Selon nos informations, la découverte d'une nouvelle souche de hantavirus surnommée 'Andes' a déclenché une réponse inédite de l'Organisation Mondiale de la Santé (OMS). Cette souche serait transmissible d'homme à homme, notamment par les baisers échangés entre amateurs de voyages en croisière. Pour faire face à cette menace, l'OMS propose une mesure aussi surprenante qu'innovante : remplacer la salive par du gel hydroalcoolique dans les interactions affectueuses.

Contacté par nos soins, Jean-Claude Gelin, sous-directeur de l'Institut Mondial des Échanges Épidémiques, a déclaré : 'Nous devons repenser notre approche de la proximité humaine. Si nous pouvons remplacer la salive, nous pourrions également envisager d'autres fluides corporels potentiellement plus sûrs.' Ne soyez pas surpris si les prochaines générations de jeunes amoureux se retrouvent à appliquer du gel sur leurs lèvres avant un rendez-vous.

En effet, les croisières, bien qu'ayant mauvaise réputation en matière de sécurité sanitaire, sont devenues le lieu de prédilection de ce virus. Trois malades ayant voyagé à bord du MV 'Hondius' ont été identifiés comme vecteurs de la souche. En réponse, l'OMS a donc décidé d'ajouter une section à son guide des bonnes pratiques en milieu maritime, incluant des recommandations sur les 'baisers sans contact' et les 'câlins à distance'.

D'après un rapport consulté par ActuFake, 72,4% des Français se disent prêts à abandonner le baiser au profit d'une option plus 'sanitaire'. Un sondage mené sur les réseaux sociaux a également révélé que 80% des jeunes préfèrent désormais le 'high five' à un baiser, qualifiant cela de 'nouvelle tendance sexy'.

Les conséquences de cette transformation sont multiples. Par exemple, le célèbre 'Baiser de Paris' est désormais remplacé par un 'Coup de coude romantique', et des experts prévoient même une reprise de l'activité des fabricants de gels hydroalcooliques, dont les ventes avaient chuté après le pic de la pandémie de Covid-19.

Mais ce n'est pas tout. Pour des raisons de précaution, l'OMS a suggéré d'introduire un 'quota de baisers' selon les zones géographiques. Ainsi, dans les pays à haut risque, les citoyens devront se limiter à un baiser par mois, sous peine de sanctions allant d'amendes salées à des séances de 'recyclage affectif'.

De plus, une étude menée par le Comité National pour la Prévention des Gestes Affectifs (CNPGA) a confirmé que 94,7% des Français ayant utilisé du gel ont déclaré se sentir 'plus propres' après un baiser, même si cela ne les a pas nécessairement rendus plus populaires.

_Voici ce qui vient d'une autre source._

#[export] Instance Project_laws `{!OperatorLaws C} : OperatorLaws (ProjectOperator C).
Proof.
  split; intros s w.
  - destruct (close_returns (p_child s) w) as (c & w' & E). cbn. unfold project_close.
    op_step E. op_now. eauto.
  - destruct (rewind_returns (p_child s) w) as (c & w' & E). cbn. unfold project_rewind.
    op_step E. eauto.
Qed.

Lemma project_ends n st (s : ProjectOperator C) :
  st ≠ StatusCode.OK → ends n st (p_child s) → ends n st s.
Proof.
  intros Hst. apply (ends_intro (λ s : ProjectOperator C, ends n st (p_child s))).
  clear s. intros s m row w Hs Hm.
  destruct (ends_step _ _ _ m [] w Hs) as (c & w' & E & Hc); [lia|].
  cbn [next Project_operator]. unfold project_next. op_step E. cbn beta iota.
  rewrite decide_False by done. do 2 eexists. split; [reflexivity|]. done.
Qed.

Lemma project_pulls n rows Q Q' (s : ProjectOperator C) :
  (∀ s, Q (p_child s) → Q' s) → pulls n rows Q (p_child s) →
  pulls n (projected (p_expressions s) <$> rows) Q' s.
Proof.
  intros HQ. revert s. induction rows as [|r rows IH]; intros s; cbn [pulls fmap list_fmap]; [apply HQ|].
  intros Hp m row w Hm. destruct (Hp m [] w) as (c & w' & E & Hc); [lia|].
  cbn [next Project_operator]. unfold project_next.
  op_step E. cbn beta iota. rewrite decide_True by done. do 2 eexists. split; [reflexivity|].
  by apply (IH (mkProject c (p_expressions s) _ _)).
Qed.

Lemma project_yields n rows st (s : ProjectOperator C) :
  yields n rows st (p_child s) → yields n (projected (p_expressions s) <$> rows) st s.
Proof.
  intros [Hst Hp]. split; [done|]. eapply project_pulls; [|exact Hp].
  intros s'. by apply project_ends.
Qed.

Lemma project_opens n rows st (s : ProjectOperator C) :
  opens n rows st (p_child s) → opens n (projected (p_expressions s) <$> rows) st s.
Proof.
  intros Ho m w Hm. destruct (Ho m w) as (c & w' & E & Hc); [lia|].
  cbn [open Project_operator]. unfold project_open. op_step E. cbn [fst snd].
  rewrite decide_True by done. op_now. do 2 eexists. split; [reflexivity|].
  by apply (project_yields _ _ _ (mkProject c (p_expressions s) _ _)).
Qed.
End Project.

(** ** Join *)

Section Join.
Import Join.
Context {L R : Type} `{opL : ExecutorOperator L} `{opR : ExecutorOperator R}.
Implicit Type s : JoinOperator L R.

(** The rows for one row of the left: an empty one is taken for none after the
    first row of the right. *)
Definition joined (right : list Row) (l : Row) : list Row :=
  app l <$> match l with [] => take 1 right | _ => right end.
Definition join_rows (lefts right : list Row) : list Row := lefts ≫= joined right.

#[export] Instance Join_laws `{!OperatorLaws L} `{!OperatorLaws R} :
  OperatorLaws (JoinOperator L R).
Proof.
  split; intros s w.
  - destruct (close_returns (j_left s) w) as (l & w1 & E1).
    destruct (close_returns (j_right s) w1) as (r & w2 & E2).
    cbn. unfold join_close. op_step E1. op_step E2. op_now. eauto.
  - destruct (rewind_returns (j_left s) w) as (l & w1 & E1).
    destruct (rewind_returns (j_right s) w1) as (r & w2 & E2).
    cbn. unfold join_rewind. op_step E1. op_step E2. eauto.
Qed.

Lemma evaluateJoinCondition_true c l r : evaluateJoinCondition c l r = true.
Proof. by destruct c. Qed.

Lemma find_match_eq c l rows i :
  find_match c l rows i = match rows with [] => None | r :: _ => Some (S i, r) end.
Proof. destruct rows; cbn; [done|]. by rewrite evaluateJoinCondition_true. Qed.

(** What a turn of the loop does when there is a row of the left. *)
Definition join_match (m : nat) s row : Op (JoinOperator L R * StatusCode * Row) :=
  match drop (right_index s) (right_rows s) with
  | r :: _ =>
      mret (set_profiler (recordRow (j_profiler s))
              (set_position (current_left_row s) (S (right_index s)) s), StatusCode.OK,
            current_left_row s ++ r)
  | [] => join_next m (set_position [] (length (right_rows s)) s) row
  end.

Lemma join_next_row m s row w :
  current_left_row s ≠ [] → join_next (S m) s row w = join_match m s row w.
Proof.
  intros Hl. cbn [join_next]. destruct (current_left_row s) as [|v l] eqn:E; [done|].
  op_now. cbn beta iota. rewrite find_match_eq, E. unfold join_match.
  destruct (drop _ _); [done|]. by rewrite E.
Qed.

Lemma join_next_fetch m s row w c l w' :
  current_left_row s = [] → next m (j_left s) [] w = Some (w', (c, StatusCode.OK, l)) →
  join_next (S m) s row w = join_match m (set_position l 0 (set_children c (j_right s) s)) row w'.
Proof.
  intros Hl E. cbn [join_next]. rewrite Hl. unfold mbind at 1, Op_bind at 1. unfold mbind at 1, Op_bind at 1.
  rewrite E. cbn beta iota. rewrite decide_True by done. op_ret. rewrite find_match_eq.
  unfold join_match. by destruct (drop _ _).
Qed.

Lemma join_next_fail m s row w c l w' st :
  current_left_row s = [] → st ≠ StatusCode.OK →
  next m (j_left s) [] w = Some (w', (c, st, l)) →
  join_next (S m) s row w =
    Some (w', (set_position l (right_index s) (set_children c (j_right s) s), st, row)).
Proof.
  intros Hl Hst E. cbn [join_next]. rewrite Hl. unfold mbind at 1, Op_bind at 1.
  unfold mbind at 1, Op_bind at 1. rewrite E. cbn beta iota. rewrite decide_False by done.
  op_ret. by case_decide; subst.
Qed.

(** The end of the left is the end of the join. *)
Lemma join_ends n st s :
  st ≠ StatusCode.OK → current_left_row s = [] → ends n st (j_left s) → ends (S n) st s.
Proof.
  intros Hst H1 H2.
  apply (ends_intro (λ s, current_left_row s = [] ∧ ends n st (j_left s))); [|done].
  clear s H1 H2. intros s m row w [H1 H2] Hm. destruct m as [|m]; [lia|].
  destruct (ends_step _ _ _ m [] w H2) as (c & w' & E & Hc); [lia|].
  cbn [next Join_operator]. rewrite (join_next_fail m s row w c [] w' st) by done. eauto 6.
Qed.

(** Without rows of the right, one call takes all rows of the left. *)
Lemma join_nothing n lefts st s :
  current_left_row s = [] → right_rows s = [] → yields n lefts st (j_left s) →
  ends (S n + length lefts) st s.
Proof.
  intros H1 H2 [Hst H3].
  apply (ends_intro (λ s, current_left_row s = [] ∧ right_rows s = [] ∧
    ∃ l, (length l ≤ length lefts)%nat ∧ pulls n l (ends n st) (j_left s))); [|by eauto].
  clear s H1 H2 H3. intros s m row w (H1 & H2 & l & Hl & Hp) Hm.
  assert (S n + length l ≤ m)%nat as Hm' by lia. clear Hm. cbn [next Join_operator].
  revert s m w H1 H2 Hl Hp Hm'. induction l as [|x l IH]; intros s m w H1 H2 Hl Hp Hm;
    cbn in Hm, Hl, Hp; (destruct m as [|m]; [lia|]).
  - destruct (ends_step _ _ _ m [] w Hp) as (c & w' & E & Hc); [lia|].
    rewrite (join_next_fail m s row w c [] w' st) by done. do 2 eexists.
    split; [reflexivity|]. split_and!; [done..|]. exists []. split; [cbn; lia|done].
  - destruct (Hp m [] w) as (c & w' & E & Hc); [lia|].
    rewrite (join_next_fetch m s row w c x w' H1 E). unfold join_match. cbn [right_rows
      right_index set_position set_children]. rewrite H2. cbn [drop length].
    apply IH; cbn; [done..|lia|done|lia].
Qed.

Lemma yields_delay {S} `{ExecutorOperator S} (s s' : S) n rows st :
  (∀ m row w, next (Datatypes.S m) s row w = next m s' row w) →
  yields n rows st s' → yields (Datatypes.S n) rows st s.
Proof.
  intros He [Hst Hp]. split; [done|]. destruct rows as [|r rows]; cbn in *.
  - destruct Hp as (I & HI & Hstep). exists (λ x, x = s ∨ I x). split; [auto|].
    intros x m row w [->|Hx] Hm; (destruct m as [|m]; [lia|]).
    + destruct (Hstep s' m row w HI) as (x' & w' & E & Hx'); [lia|].
      exists x', w'. rewrite He. auto.
    + destruct (Hstep x (Datatypes.S m) row w Hx) as (x' & w' & E & Hx'); [lia|]. eauto.
  - intros m row w Hm. destruct m as [|m]; [lia|]. rewrite He.
    destruct (Hp m row w) as (x & w' & E & Hx); [lia|]. exists x, w'. split; [done|].
    eapply pulls_mono; [| |exact Hx]; [lia|]. intros y. apply ends_mono. lia.
Qed.

(** The rest of the rows for the current row of the left. *)
Lemma join_rest n k rest st l :
  l ≠ [] → (n ≤ k)%nat →
  ∀ s, current_left_row s = l → (right_index s ≤ length (right_rows s))%nat →
  (∀ s', current_left_row s' = [] → right_rows s' = right_rows s → j_left s' = j_left s →
     yields k rest st s') →
  yields (S k) ((app l <$> drop (right_index s) (right_rows s)) ++ rest) st s.
Proof.
  intros Hl Hk s Hs Hi Hrest.
  remember (drop (right_index s) (right_rows s)) as ds eqn:Hd. revert s Hs Hi Hrest Hd.
  induction ds as [|d ds IH]; intros s Hs Hi Hrest Hd.
  - cbn [fmap list_fmap app]. eapply yields_delay; [|exact (Hrest
      (set_position [] (length (right_rows s)) s) eq_refl eq_refl eq_refl)].
    intros m row w. cbn [next Join_operator]. rewrite join_next_row by congruence.
    unfold join_match. by rewrite <- Hd.
  - split; [destruct (Hrest (set_position [] 0 s)) as [Hst _]; done|].
    cbn [fmap list_fmap app pulls]. intros m row w Hm. destruct m as [|m]; [lia|].
    cbn [next Join_operator]. rewrite join_next_row by congruence. unfold join_match.
    rewrite <- Hd, Hs. do 2 eexists. split; [reflexivity|].
    assert (ds = drop (S (right_index s)) (right_rows s)) as Hds.
    { replace (S (right_index s)) with (right_index s + 1)%nat by lia.
      rewrite <- drop_drop, <- Hd. done. }
    assert (right_index s < length (right_rows s))%nat.
    { destruct (decide (right_index s < length (right_rows s))%nat); [done|].
      rewrite drop_ge in Hd by lia. done. }
    apply (IH (set_profiler _ (set_position l (S (right_index s)) s))); cbn; [done|lia| |done].
    intros s' H1 H2 H3. by apply Hrest.
Qed.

Les restaurateurs, quant à eux, prennent des mesures préventives en proposant des 'menus sans salive', et les écoles de danse recommandent désormais de ne pas se toucher plus de trois fois par cours pour éviter toute contamination virale. Le monde du spectacle s'adapte également avec des comédies romantiques relookées, dans lesquelles les personnages ne s'embrassent plus mais se saluent avec des pompes désinfectantes.

Pour couronner le tout, le ministre de la Santé, Pierre Disinfectant, a annoncé une campagne de sensibilisation visant à éduquer les Français sur les nouveaux codes de la romance. 'Nous devons nous préparer pour un avenir où l'amour est plus hygiénique. Qui aurait cru que le gel pourrait devenir un symbole d'affection ?' a-t-il déclaré lors d'une conférence de presse.

En conclusion, alors que le monde tente de gérer cette crise sanitaire inédite, il est clair que les interactions humaines vont subir un coup de frais - et de gel. Reste à savoir si cette nouvelle norme influencera notre conception de l'amour à long terme. Peut-être qu'un jour, les baisers avec gel deviendront la nouvelle norme, se transformant ainsi en une étrange forme de romantisme chimique.